Autre notion importante : le classicisme. Vincent Berthelier consacre, plus précisément, un chapitre au classicisme de Maurras, qui voudrait que l’histoire esthétique fasse demi-tour, enjambe résolument le cadavre du romantisme (ainsi que ceux de ses rejetons, « Parnasse, symbolisme, décadentisme, naturalisme », car il ne sert de rien de tuer le Tsar si l’on ne supprime pas du même coup le Tsarévitch), pour revenir au temps de « La Rochefoucauld, Racine, Malherbe, La Fontaine, Boileau, […] Bossuet et Bourdaloue » — mais surtout Buffon, dont la formule fameuse, « le style est l’homme même », lui est un talisman. On aurait tort cependant d’en conclure que pour Maurras, la forme prime le fond : car le style, pour Buffon comme pour son lointain épigone, ce n’est rien d’autre que le sain ordonnancement des pensées.  

Troisième mot-clef (on arrêtera là cette énumération) : le purisme ; le purisme qui n’est pas à proprement parler une affaire de style, mais de grammaire. Les puristes qu’évoque Vincent Berthelier, et qu’il appelle aussi les « nouveaux remarqueurs », ont nom Abel Hermant, André Thérive, Abel Bonnard. Pour eux, l’ennemi, c’est tout ce qui sépare la langue française de ce qu’elle était sous l’Ancien Régime. Précieux autant que ridicules souvent, ils n’ont peur d’aucun archaïsme ni d’aucune pédanterie. Ils ne reculent devant rien pour rendre le français à la pureté de sa jeunesse classique — mais on connaît les résultats des opérations de chirurgie de jouvence trop ambitieuses…

Une « histoire de la droite littéraire »

Enfin, ce livre vaut aussi par son ambition historique. Sans jamais tomber dans le piège du schématisme, il distingue trois périodes qui rythment à la fois l’histoire littéraire et l’histoire politique : l’entre-deux-guerres, qui a « pour centre de gravité l’Action française », et où « domin[e] une droite nationaliste et traditionaliste » ; un moment de crise, ensuite, quand le « nationalisme traditionnel » perd de son crédit en raison de « l’émergence du fascisme européen » ; enfin, après 1970, une ère où les « nouveaux réactionnaires » (de Cioran à Houellebecq en passant par Renaud Camus et Richard Millet) accompagnent (parfois comme la mouche accompagne le coche) la naissance d’une « nouvelle droite des plus actives » certes, mais que l’on ne saurait guère considérer comme un surgeon historique des droites d’un passé pourtant pas si lointain.

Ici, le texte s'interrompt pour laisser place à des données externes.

(* ===== verification/SshInvariant.v ===== *)
(** The invariant of an SSH connection and its preservation by every callback
    libssh can make and every turn of the event loop. *)
From S2P Require Import Prelude TerminalText AsciiText SecurityPolicy PolicyInvariant PolicyTheorems PlayerStore.
From S2P Require Import PlayerStoreTheorems PlayerRecords PlayerAccounts Application TelnetSession TelnetDialogue TelnetReports.
From S2P Require Import SshTransport SshOutput.

(** * The invariant *)

(** A fixed string field: printable and inside its array. *)
Definition field_ok (size : Z) (s : list Z) : Prop := Zlen s <= size - 1 /\ Forall printable s.

Record ssh_capabilities_ok (k : terminal_capabilities) : Prop := mk_ssh_capabilities_ok {
  ko_width : 1 <= cap_width k <= UINT16_MAX;
  ko_height : 1 <= cap_height k <= UINT16_MAX;
  ko_type : field_ok (TERMINAL_TYPE_MAX + 1) (cap_terminal_type k);
  ko_name : field_ok (TERMINAL_CLIENT_NAME_MAX + 1) (cap_client_name k);
  ko_version : field_ok (TERMINAL_CLIENT_VERSION_MAX + 1) (cap_client_version k);
  (** what only Telnet offers is never claimed *)
  ko_telnet : cap_gmcp k = false /\ cap_osc8 k = false /\ cap_osc8_send k = false /\ cap_osc8_prompt k = false /\
              cap_osc8_tooltip k = false;
  ko_secure : cap_secure_transport k = true
}.

Record connection_ok (c : ssh_connection) : Prop := mk_connection_ok {
  co_line : Forall line_byte (conn_line c);
  co_length : Zlen (conn_line c) <= SSH_INPUT_LINE_MAX;
  co_escape : 0 <= conn_escape_state c <= 2;
  co_capabilities : ssh_capabilities_ok (conn_capabilities c);
  co_peer : field_ok 96 (conn_peer c);
  (** a name is held exactly when it is authenticated *)
  co_account : if conn_authenticated c then player_store_name_valid (Some (conn_account_name c)) = true
               else conn_account_name c = [];
  co_channel : conn_channel c = true -> conn_authenticated c = true;
  co_shell : conn_shell_started c = true -> conn_authenticated c = true;
  co_app : conn_application_session c <> None -> conn_shell_started c = true;
  co_bytes : 0 <= used (conn_byte_window c) <= SSH_INPUT_BYTES_PER_WINDOW;
  co_lines : 0 <= used (conn_line_window c) <= SSH_INPUT_LINES_PER_WINDOW
}.

Lemma copy_field_ok room input : (length (copy_field_loop room input) <= room)%nat /\ Forall printable (copy_field_loop room input).
Proof.
  revert input. induction room as [|room IH]; intros [|ch input]; simpl; try (split; [lia|constructor]).
  destruct (IH input). split; [lia|]. constructor; [|done]. unfold printable. case_test; breflect; lia.
Qed.

Lemma copy_terminal_field_ok size input : 0 < size -> field_ok size (copy_terminal_field size input).
Proof.
  intros H. unfold field_ok, copy_terminal_field. destruct (copy_field_ok (Z.to_nat (size - 1)) (c_str (default [] input))).
  split; [lia|done].
Qed.

(** A field that fits and is printable is copied as it is. *)
Lemma copy_field_id room input : (length input <= room)%nat -> Forall printable input -> copy_field_loop room input = input.
Proof.
  intros Hl Hp. revert room Hl. induction Hp as [|ch input Hc Hp IH]; intros [|room] Hl; simpl in *; try done; [lia|].
  rewrite IH by lia. unfold printable in Hc. destruct (Z.geb_spec ch 32), (Z.leb_spec ch 126); simpl; done || lia.
Qed.

Lemma name_valid_printable name : player_store_name_valid (Some name) = true -> Forall printable (c_str name).
Proof.
  intros [_ H]%name_valid_iff. eapply Forall_impl; [exact H|]. unfold printable, name_char. intros b Hb. lia.
Qed.

Lemma copy_account_name user :
  player_store_name_valid (Some user) = true -> copy_terminal_field (PLAYER_NAME_MAX + 1) (Some user) = c_str user.
Proof.
  intros H. apply copy_field_id; [|by apply name_valid_printable].
  apply name_valid_length in H. unfold strlen, PLAYER_NAME_MAX in *. cbn [default from_option id]. lia.
Qed.

Lemma name_valid_c_str user : player_store_name_valid (Some (c_str user)) = player_store_name_valid (Some user).
Proof. unfold player_store_name_valid, strlen. by rewrite c_str_idemp. Qed.

Section steps.
Context {E : Environment} {PL : PwhashLaws env_pwhash} {ML : MkstempLaws env_mkstemp}.

Definition decide_eq_call (a b : ssh_call) : {a = b} + {a <> b} := decide (a = b).

Record ssh_ok (w : ssh_world) : Prop := mk_ssh_ok {
  so_connection : connection_ok (connection w);
  so_policy : policy_ok (ssh_policy w)
}.

Definition b2n (b : bool) : nat := if b then 1 else 0.
Definition calls_of (c : ssh_call) (w : ssh_world) : nat := count_occ decide_eq_call (ssh_calls w) c.

(** Everything allocated is held by the connection or was released, once. *)
Record accounted (w : ssh_world) : Prop := mk_accounted {
  ac_bind : calls_of BindNew w = calls_of BindFree w;
  ac_session : calls_of SessionNew w = (calls_of SessionFree w + b2n (conn_session (connection w)))%nat;
  ac_channel : calls_of ChannelNew w = (calls_of ChannelFree w + b2n (conn_channel (connection w)))%nat;
  ac_event : calls_of EventNew w = (calls_of EventFree w + b2n (conn_event (connection w)))%nat;
  ac_fd : calls_of AttachFd w = b2n (conn_fd_attached (connection w));
  ac_open : calls_of CloseFd w = 0%nat
}.

(** What the application sees of a connection. *)
Definition ssh_view (w : ssh_world) : option nat * AppState := (conn_application_session (connection w), ssh_app w).

(** What no callback but a password does: change who is authenticated.
    Everything only grows, before authentication neither the application nor
    the channel is touched, and the application is called in order. *)
Record steps (w w' : ssh_world) : Prop := mk_steps {
  st_ok : ssh_ok w';
  st_authenticated : conn_authenticated (connection w') = conn_authenticated (connection w);
  st_account : conn_account_name (connection w') = conn_account_name (connection w);
  st_peer : conn_peer (connection w') = conn_peer (connection w);
  st_connected : conn_connected_ms (connection w') = conn_connected_ms (connection w);
  st_closed : conn_close_requested (connection w) = true -> conn_close_requested (connection w') = true;
  st_shell : conn_shell_started (connection w) = true -> conn_shell_started (connection w') = true;
  st_accounted : accounted w -> accounted w';
  st_fd : conn_client_fd (connection w') = conn_client_fd (connection w);
  st_before : conn_authenticated (connection w) = false -> ssh_app w' = ssh_app w /\ ssh_output w' = ssh_output w;
  st_trail : ssh_trail w `prefix_of` ssh_trail w';
  st_output : ssh_output w `prefix_of` ssh_output w';
  st_calls : hook_calls application (ssh_view w) (ssh_view w')
}.

Lemma accounted_eq w w' :
  accounted w -> ssh_calls w' = ssh_calls w -> conn_session (connection w') = conn_session (connection w) ->
  conn_channel (connection w') = conn_channel (connection w) -> conn_event (connection w') = conn_event (connection w) ->
  conn_fd_attached (connection w') = conn_fd_attached (connection w) -> accounted w'.
Proof. intros [] Ec E1 E2 E3 E4. split; unfold calls_of in *; rewrite ?Ec, ?E1, ?E2, ?E3, ?E4; done. Qed.

Lemma steps_refl w : ssh_ok w -> steps w w.
Proof. intros H. by split. Qed.

Lemma steps_trans w0 w1 w2 : steps w0 w1 -> steps w1 w2 -> steps w0 w2.
Proof.
  intros [] []. split; try congruence; auto; [|by etrans..].
  intros H. destruct (st_before0 H), st_before1; [congruence|]. split; congruence.
Qed.

Lemma steps_bind {A B} (m : M ssh_world A) (k : A -> M ssh_world B) w :
  wp m (fun _ => steps w) w -> (forall a w', m w = Some (a, w') -> steps w w' -> wp (k a) (fun _ => steps w') w') ->
  wp (m ≫= k) (fun _ => steps w) w.
Proof.
  intros Hm Hk. destruct (wp_run _ _ _ Hm) as (a & w1 & E1 & H1). apply wp_bind. unfold wp at 1. rewrite E1.
  eapply wp_mono; [by apply Hk|]. intros b w2 H2. exact (steps_trans _ _ _ H1 H2).
Qed.

(** Reading the connection. *)
Lemma steps_get {B} (k : ssh_connection -> M ssh_world B) w :
  wp (k (connection w)) (fun _ => steps w) w -> wp (get_connection ≫= k) (fun _ => steps w) w.
Proof. intros H. by apply wp_bind, wp_gets. Qed.

Lemma connection_ok_speaks c f g :
  connection_ok c -> connection_ok (c <| conn_write_failed := f |> <| conn_close_requested := g |>).
Proof. intros []. by split. Qed.

Lemma speaks_steps w w' : ssh_ok w -> speaks w w' -> steps w w'.
Proof.
  intros [Hc Hp] []. split; try done; try (by rewrite sp_connection).
  - split; [|by rewrite sp_policy]. rewrite sp_connection. by apply connection_ok_speaks.
  - intros. eapply accounted_eq; [eassumption|done|by rewrite sp_connection..].
  - intros Ha. split; [done|]. apply sp_mute. unfold live.
    destruct (conn_channel (connection w)) eqn:Ech; [|done]. apply (co_channel _ Hc) in Ech. congruence.
  - unfold ssh_view. by rewrite sp_app, sp_connection.
Qed.

Lemma wp_speaks_steps {A} (m : M ssh_world A) w :
  ssh_ok w -> wp m (fun _ w' => speaks w w') w -> wp m (fun _ => steps w) w.
Proof. intros Hw Hm. eapply wp_mono; [exact Hm|]. intros a w' H. by apply speaks_steps. Qed.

Ce que nous offre Vincent Berthelier, c’est donc aussi une histoire des rapports des écrivains de droite à l’histoire : les réactionnaires de la première vague veulent la prendre à rebrousse-poil ; ceux de la seconde vague essaient de sauver les meubles en pleine tornade historique ; ceux de la troisième vague, enfin, ont le sentiment de vivre et d’écrire sur le bord extérieur de l’histoire.

Bref, il faut lire ce livre : pas seulement parce qu’il prouve de façon magistrale « que “style réactionnaire n’est pas un pléonasme » ; mais aussi parce que, nous donnant à relire nombre d’écrivains dont on aurait aimé qu’ils ne soient pas acteurs de l’histoire politique, mais qu’on n’aimerait pas pour autant voir disparaître de l’histoire littéraire, il apporte des réponses nouvelles à la question devenue classique de l’écart entre la valeur de l’homme et celle de l’œuvre, et nous aide non seulement à réduire la fracture, mais aussi à faire un choix entre notre admiration pour certaines pages de très haut parage et notre écœurement devant des compromissions que rien, absolument rien, ne rachète.